O profissional poderá atuar em situações suspeitas de infrações administrativas ou quebras contratuais; onde há desconfiança de conduta lesiva à saúde e à integridade física própria ou de terceiro por parte de ou contra pessoa que tenha vínculo afetivo ou profissional com o contratante; que investigue a idoneidade de empregados e violação de obrigações trabalhistas; relacionadas a questões familiares, conjugais e de filiação; e de desaparecimento e localização de pessoas ou animais.
O texto proíbe ao detetive particular continuar a coleta de dados e informações de interesse privado se perceber que há indício de cometimento de infração penal, cabendo-lhe comunicação ao delegado de polícia.

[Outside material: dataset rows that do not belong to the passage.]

Lemma quote_body_line s : has_byte newline (quote_body 0 s) = false.
Proof.
  remember (String.length s) as n eqn:Hn. revert s Hn.
  induction n as [n IH] using lt_wf_ind. intros s ->. destruct s as [|c r]; [done|].
  assert (forall u, (String.length u <= String.length r)%nat ->
    has_byte newline (quote_body 0 u) = false) as IH'.
  { intros u Hu. apply (IH (String.length u)); [cbn; lia|done]. }
  clear IH. cbn [quote_body]. destruct (byte_of c <? 128) eqn:Hc.
  { by rewrite has_byte_append, escape_ascii_line, IH'. }
  apply Z.ltb_ge in Hc.
  destruct (rune_width_cases c r) as
    [Hw|[(b&u&->&Hw&Hr&?)|[(b&d&u&->&Hw&Hr&?&?)|(b&d&e&u&->&Hw&Hr&?&?&?)]]];
    rewrite Hw; cbn [Nat.pred].
  1: { rewrite has_byte_append. by apply IH'. }
  all: destruct (is_separator _ _) eqn:Hsep;
    [apply separator_inv in Hsep as (d0&u0&Hu0&->&Hd0); simplify_eq|].
  1, 5: by vm_compute in Hr; destruct Hr.
  2: { rewrite has_byte_append. cbn [has_byte]. rewrite IH' by (cbn; lia).
       by destruct_or! Hd0; subst. }
  all: cbn [quote_body has_byte]; rewrite !high_no_newline by lia; cbn [orb];
    apply IH'; cbn; lia.
Qed.

Lemma json_quote_line s : has_byte newline (json_quote s) = false.
Proof. unfold json_quote. cbn [has_byte]. by rewrite has_byte_append, quote_body_line. Qed.

Lemma pretty_line x s : has_byte newline (pretty_N_go x s) = has_byte newline s.
Proof.
  revert s. induction (N.lt_wf_0 x) as [x _ IH]; intros s.
  destruct (decide (x = 0%N)) as [->|Hx]; [done|]. rewrite (pretty_N_go_step x) by lia.
  rewrite IH by (apply N.div_lt; lia). cbn [has_byte].
  assert (x mod 10 < 10)%N as Hm by (apply N.mod_lt; lia).
  destruct (pretty_digit _ Hm) as [Hd _].
  by destruct (Ascii.eqb_spec (pretty_N_char (x mod 10)) newline) as [He|_]; [rewrite He in Hd|].
Qed.

Lemma itoa_line z : has_byte newline (itoa z) = false.
Proof.
  assert (forall x : N, has_byte newline (pretty x) = false) as Hp.
  { intros x. destruct (decide (x = 0%N)) as [->|Hx]; [done|].
    by rewrite pretty_N_pos, pretty_line by lia. }
  rewrite itoa_sign. destruct (z <? 0); [cbn [has_byte]|]; by rewrite Hp.
Qed.

Lemma Join_line parts sep :
  has_byte newline sep = false -> Forall (fun p => has_byte newline p = false) parts ->
  has_byte newline (Join parts sep) = false.
Proof.
  intros Hs. induction 1 as [|p ps Hp Hps IH]; [done|]. destruct ps as [|q ps]; [done|].
  by rewrite Join_cons, !has_byte_append, Hp, Hs, IH.
Qed.

Lemma bracket_line l r d parts :
  Ascii.eqb l newline = false -> Ascii.eqb r newline = false ->
  Forall (fun p => has_byte newline p = false) parts ->
  has_byte newline (bracket (fun _ => "") l r d parts) = false.
Proof.
  intros Hl Hr Hp. unfold bracket. destruct parts as [|p parts].
  - unfold str1. cbn [has_byte]. by rewrite Hl, Hr.
  - cbn [has_byte]. rewrite Hl, !append_nil_l, has_byte_append, Join_line by done.
    unfold str1. cbn [has_byte]. by rewrite Hr.
Qed.

Lemma json_text_line v : has_byte newline (json_text v) = false.
Proof.
  unfold json_text. generalize 0%nat as d.
  induction v as [|b|z|m e|s|items Hall|members Hall] using json_nested_ind; intros d;
    cbn [encode].
  - done.
  - by destruct b.
  - apply itoa_line.
  - by rewrite !has_byte_append, !itoa_line.
  - apply json_quote_line.
  - apply bracket_line; [done..|]. apply Forall_map. by eapply Forall_impl; [exact Hall|].
  - apply bracket_line; [done..|]. apply Forall_map. eapply Forall_impl; [exact Hall|].
    intros [k v] Hv. cbn [snd] in Hv. by rewrite !has_byte_append, json_quote_line, Hv.
Qed.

O detetive particular poderá colaborar com a investigação policial em curso, desde que seja, expressamente, autorizado pelo contratante. Mas cabe ao delegado de polícia aceitar ou não a colaboração (Ag.Senado).

Avaliação biopsicossocial para aposentadoria por invalidez

Barbosa: amparo legal para avaliação mais abrangente das condições físicas e emocionais do trabalhador.

Tramita na Câmara o projeto do deputado Eduardo Barbosa (PSDB-MG), que estabelece avaliação biopsicossocial do segurado, realizada por equipe multiprofissional e interdisciplinar, para concessão da aposentadoria por invalidez. A avaliação considerará, entre outros aspectos, os impedimentos nas funções e nas estruturas do corpo; os fatores socioambientais, psicológicos e pessoais; e a limitação no desempenho de atividades.
Pela proposta, o benefício será concedido após esgotadas as possibilidades de habilitação e reabilitação do segurado. Atualmente, a Lei de Benefícios Previdenciários condiciona o benefício a exame médico-pericial feito por médico do INSS. Segundo Barbosa, é importante ampliar o alcance da perícia do INSS, para a concessão de aposentadoria por invalidez. “A apreciação multiprofissional de cada caso possibilitará que a limitação ou impedimento não seja avaliada apenas pelo ângulo médico”.
Barbosa afirmou que, mesmo já ocorrendo a participação de outros profissionais de saúde no exame médico-pericial, não há normatização na Previdência para estabelecer o caráter multidisciplinar do exame pericial. “O projeto fornece amparo legal para uma avaliação mais abrangente, transparente e justa, contando com os servidores que já trabalham no INSS”, afirmou. Fatores psicossociais como a reabilitação podem interferir diretamente na condição laboral do segurado, ressaltou Barbosa. proposta tramita em caráter conclusivo e será analisada pelas comissões de Seguridade Social; de Finanças e Tributação; e de Constituição e Justiça (Ag.Câmara).